Cyclophosphamide enhances anti-tumor effect of wild-type p53-specific CTL.

Abstract

The tumor suppressor protein p53 is overexpressed in up to 50% of all human malignancies, both in solid tumors as well as hematological malignancies, and is therefore an attractive target for immunotherapy. We have recently shown that cytotoxic T lymphocytes (CTL), raised in p53 gene deficient (p53 -/-) mice and recognizing a murine wild-type (wt) p53 peptide, were able to eradicate a mutant p53-induced and overexpressing tumor in p53 +/+ nude mice. These CTL also prevented the outgrowth of a more aggressive p53-overexpressing tumor in immunocompetent C57BL/6 mice.
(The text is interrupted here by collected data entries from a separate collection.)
Lemma request_piece_short st d l :
  downloading st -> l_offset l = 0 -> l_length l = m -> zlen image + 32 < m ->
  exists l', request_data fns st d l
      = Some (st, d, ThData l', [data_read 0 (Z.max 32 (zlen image))]) /\
    l_info l' = l_info l /\ l_offset l' = l_offset l /\ l_length l' = Z.max 32 (zlen image) /\
    l_expect_len l' = zlen image.
Proof using Hn Hm.
  intros (Hk & Hi & Hb & Hs) Ho Hl Hlt. unfold request_data. rewrite Hk. cbn [negb].
  unfold MIN_FW_UPDATE_BASELINE_TRANS_SIZE.
  rewrite Hi, Ho, Hl, !u32_id by lia. destruct (Z.ltb_spec (zlen image + 32) (0 + m)); [|lia].
  rewrite Z.sub_0_r. destruct (Z.leb_spec (zlen image) 32).
  - rewrite Z.max_l by lia. by eexists.
  - rewrite Z.max_r by lia. rewrite Hb. destruct (Z.ltb_spec m (zlen image)); [lia|]. by eexists.
Qed.

Lemma request_ok_piece ofs len :
  0 <= ofs -> 0 < len -> Z.max 32 len <= Z.max 32 m -> ofs + len <= zlen image + 32 ->
  ofs <= zlen image -> request_ok (zlen image) m (data_read ofs (Z.max 32 len)).
Proof using Hn Hm.
  intros Ho Hl Hmx Hle Hlt _. unfold data_read. cbn [r_req].
  rewrite take_app_length' by (by rewrite length_le_bytes).
  rewrite drop_app_length' by (by rewrite length_le_bytes).
  rewrite !le_val_le_bytes. change (256 ^ Z.of_nat 4) with 4294967296.
  unfold MIN_FW_UPDATE_BASELINE_TRANS_SIZE.
  rewrite !Z.mod_small by lia. lia.
Qed.

(** The loop from a request inside the image on. *)
Lemma download_loop k st d l ofs :
  downloading st -> l_info l = info -> l_offset l = ofs ->
  0 <= ofs < zlen image -> l_length l = piece (zlen image) m ofs ->
  ready_at ofs d -> zlen image - ofs <= Z.of_nat k ->
  exists ws st' log,
    continue (k + 3)%nat (request_data fns st d l) =
      Some (st', fold_left do_write ws (if ofs =? 0 then set_default_retry_count 0 d else d), log) /\
    tiles m ofs ws /\ concat (w_data <$> ws) = slice image ofs (zlen image - ofs) /\
    finished st' /\ Forall (request_ok (zlen image) m) log.
Proof using All.
  revert st d l ofs. induction k as [|k IH]; intros st d l ofs Hst Hi Ho Hr Hl Hrd Hk; [lia|].
  pose proof (piece_bounds (zlen image) m ofs Hm Hr) as (Hp1 & Hp2 & Hp3).
  set (e := piece (zlen image) m ofs) in *.
  destruct (request_step st d l (k + 3) (Z.max 32 e) e) as (l1 & E1 & E2 & E3 & E4 & Ec).
  { apply Hst. }
  { rewrite <- Hl. apply request_piece; try done; lia. }
  { lia. }
  { lia. }
  change (S k + 3)%nat with (S (k + 3)). rewrite Ec. rewrite Ho in *. clear Ec.
  destruct (download_turn st d l1 ofs (Z.max 32 e) e) as (l2 & Ei & Et & Hr2); try done; try lia.
  { congruence. }
  rewrite Et. clear Et. set (w := mk_fw_write _ _ _ _) in *.
  set (d1 := if ofs =? 0 then _ else d) in *.
  assert (Hwb : 0 < w_len w <= Z.min m (zlen (w_buf w))).
  { cbn [w w_len w_buf]. rewrite zlen_padded by lia. lia. }
  assert (Hwd : w_data w = slice image ofs e).
  { unfold w_data, w. cbn [w_buf w_len]. unfold padded. unfold slice at 1 2. cbn [Z.to_nat].
    change (Z.to_nat 0) with 0%nat. rewrite drop_0, take_take, Nat.min_l by lia.
    unfold slice. rewrite drop_app_le by (unfold zlen in *; lia).
    apply take_app_le. rewrite length_drop. unfold zlen in *. lia. }
  destruct (Z.ltb_spec (ofs + e) (zlen image)) as [Hlt|Hge].
  - destruct (IH (set_update_mode_timer true st) (do_write d1 w)
      (set_l_offset (ofs + e) (set_l_length (piece (zlen image) m (ofs + e)) l2)) (ofs + e))
      as (ws & st' & log & E & Ht & Hc & Hf & Hlog); try done; try lia; [by apply Hr2|].
    rewrite E. cbn [mbind option_bind]. exists (w :: ws), st', (data_read ofs (Z.max 32 e) :: log).
    split; [|split_and!].
    + destruct (Z.eqb_spec (ofs + e) 0); [lia|]. done.
    + cbn [tiles]. split_and!; try done; try lia. destruct ws; [done|].
      split; [|done]. by destruct (Z.ltb_spec (ofs + e) (zlen image)); [|lia].
    + rewrite fmap_cons. cbn [concat]. rewrite Hwd, Hc.
      replace (zlen image - ofs) with (e + (zlen image - (ofs + e))) by lia.
      rewrite slice_split by lia. done.
    + done.
    + constructor; [|done]. apply request_ok_piece; lia.
  - destruct (transfer_end st (do_write d1 w) l2 (k + 3)) as (st' & log & E & Hf & Hlog);
      [done|done|lia|].
    rewrite E. cbn [mbind option_bind].
    exists [w], st', (data_read ofs (Z.max 32 e) :: log).
    split; [done|split; [|split; [|split; [done|]]]].
    + split; [done|split; [exact Hwb|split; [exact Hp3|done]]].
    + cbn [fmap list_fmap concat]. rewrite app_nil_r, Hwd. f_equal. lia.
    + constructor; [|done]. apply request_ok_piece; lia.
Qed.
(** A first request that already covers the image: one piece, [pad] bytes of padding. *)
Lemma download_single st d l k e pad :
  downloading st -> ready_at 0 d -> l_info l = info -> l_offset l = 0 -> e = zlen image + pad -> 0 <= pad <= 32 ->
  e <= m ->
  (exists l', request_data fns st d l = Some (st, d, ThData l', [data_read (l_offset l) (Z.max 32 e)]) /\
     l_info l' = l_info l /\ l_offset l' = l_offset l /\ l_length l' = Z.max 32 e /\ l_expect_len l' = e) ->
  exists ws st' log,
    continue (k + 4)%nat (request_data fns st d l) =
      Some (st', fold_left do_write ws (set_default_retry_count 0 d), log) /\
    tiles m 0 ws /\ concat (w_data <$> ws) = image ++ zeros pad /\
    finished st' /\ Forall (request_ok (zlen image) m) log.
Proof using All.
  intros Hst Hrd Hi Ho He Hpad Hem Hreq.
  destruct (request_step st d l (k + 3) (Z.max 32 e) e) as (l1 & E1 & E2 & E3 & E4 & Ec);
    [apply Hst|done|lia|lia|].
  replace (k + 4)%nat with (S (k + 3)) by lia. rewrite Ec, Ho in *. clear Ec Hreq.
  destruct (download_turn st d l1 0 (Z.max 32 e) e) as (l2 & Ei & Et & _); try done; try lia.
  { congruence. }
  { rewrite Z.mod_0_l by done. unfold SECTOR_SZ_64K. lia. }
  rewrite Et. clear Et. destruct (Z.ltb_spec (0 + e) (zlen image)); [lia|].
  set (w := mk_fw_write _ _ _ _). change (0 =? 0) with true. cbv iota.
  destruct (transfer_end st (do_write (set_default_retry_count 0 d) w) l2 (k + 3))
    as (st' & log & E & Hf & Hlog); [done|done|lia|].
  rewrite E. cbn [mbind option_bind].
  exists [w], st', (data_read 0 (Z.max 32 e) :: log).
  split; [done|split; [|split; [|split; [done|]]]].
  - cbn [tiles w w_ofs w_len w_buf w_last]. unfold SECTOR_SZ_64K. rewrite Z.mod_0_l by done.
    rewrite zlen_padded by lia. split; [done|split; [lia|split; [lia|done]]].
  - cbn [fmap list_fmap concat]. rewrite app_nil_r. unfold w_data, w, padded. cbn [w_buf w_len].
    rewrite slice_slice by lia. unfold slice. rewrite He. cbn [Z.to_nat].
    change (Z.to_nat 0) with 0%nat. rewrite drop_0, take_app_ge by (unfold zlen; lia).
    f_equal. unfold zeros. rewrite take_replicate. f_equal. unfold zlen in *. lia.
  - constructor; [|done]. apply request_ok_piece; lia.
Qed.

Lemma download_whole st d :
  downloading st -> ready_at 0 d -> find_update_info pf st (cur_update_comp_id st) = Some info ->
  exists ws st' log pad,
    fw_drive pf fns (image_agent image) (Z.to_nat (zlen image) + 5) st d ThCreated [] =
      Some (st', fold_left do_write ws (set_default_retry_count 0 d), log) /\
    tiles m 0 ws /\ concat (w_data <$> ws) = image ++ zeros pad /\
    0 <= pad <= 32 /\ (m <= zlen image -> pad = 0) /\
    finished st' /\ Forall (request_ok (zlen image) m) log.
Proof using All.
  intros Hst Hrd Hfind. pose proof Hinfo as (Hu & Hpre & _ & _).
  replace (Z.to_nat (zlen image) + 5)%nat with (S (Z.to_nat (zlen image) + 4)) by lia.
  cbn [fw_drive req_fw_update_handler]. unfold handler_begin. rewrite Hfind, Hu, Hpre.
  cbn [mbind option_bind Z.eqb negb].
  set (l := mk_fw_locals info _ _ _ _ _ _). set (st0 := set_cur_aux_state _ st).
  assert (Hst0 : downloading st0) by exact Hst.
  assert (Hl : l_length l = m) by apply Hst.
  destruct (Z.le_gt_cases m (zlen image)) as [Hle|Hgt].
  - destruct (download_loop (S (Z.to_nat (zlen image))) st0 d l 0) as (ws & st' & log & E & Ht & Hc & Hf & Hlog);
      try done; try lia.
    { rewrite Hl. unfold piece, SECTOR_SZ_64K. rewrite Z.mod_0_l by done. lia. }
    exists ws, st', log, 0.
    replace (Z.to_nat (zlen image) + 4)%nat with (S (Z.to_nat (zlen image)) + 3)%nat by lia.
    split; [exact E|]. split; [done|]. rewrite Hc. change (zeros 0) with (@nil Z).
    rewrite app_nil_r, Z.sub_0_r, slice_all by lia. split_and!; done || lia.
  - destruct (Z.le_gt_cases m (zlen image + 32)) as [Hp|Hp].
    + destruct (download_single st0 d l (Z.to_nat (zlen image)) m (m - zlen image))
        as (ws & st' & log & E & Ht & Hc & Hf & Hlog); try done; try lia.
      { rewrite <- Hl. apply request_piece; try done; rewrite Hl; cbn [l l_offset]; lia. }
      exists ws, st', log, (m - zlen image). split; [exact E|]. split_and!; done || lia.
    + destruct (download_single st0 d l (Z.to_nat (zlen image)) (zlen image) 0)
        as (ws & st' & log & E & Ht & Hc & Hf & Hlog); try done; try lia.
      { by apply request_piece_short. }
      exists ws, st', log, 0. split; [exact E|]. split_and!; done || lia.
Qed.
Importantly, this occurred in the absence of demonstrable damage to normal tissue. Possibly due to the aggressive nature of the latter tumor, adoptive transfer of wtp53-specific CTL did not result in the eradication of established tumors, either in nude or immunocompetent mice. Therefore, we explored whether the cytotoxic drug cyclophosphamide (CY) could potentiate the therapeutic activity of wtp53-specific CTL. We show here that CY acts synergistically with adoptively transferred wtp53-specific CTL in controlling the growth of an aggressive mutant p53-induced and overexpressing tumor. Previously described mechanisms underlying the synergism between CY and immune T cells were evaluated, but were not found to be operational in this model.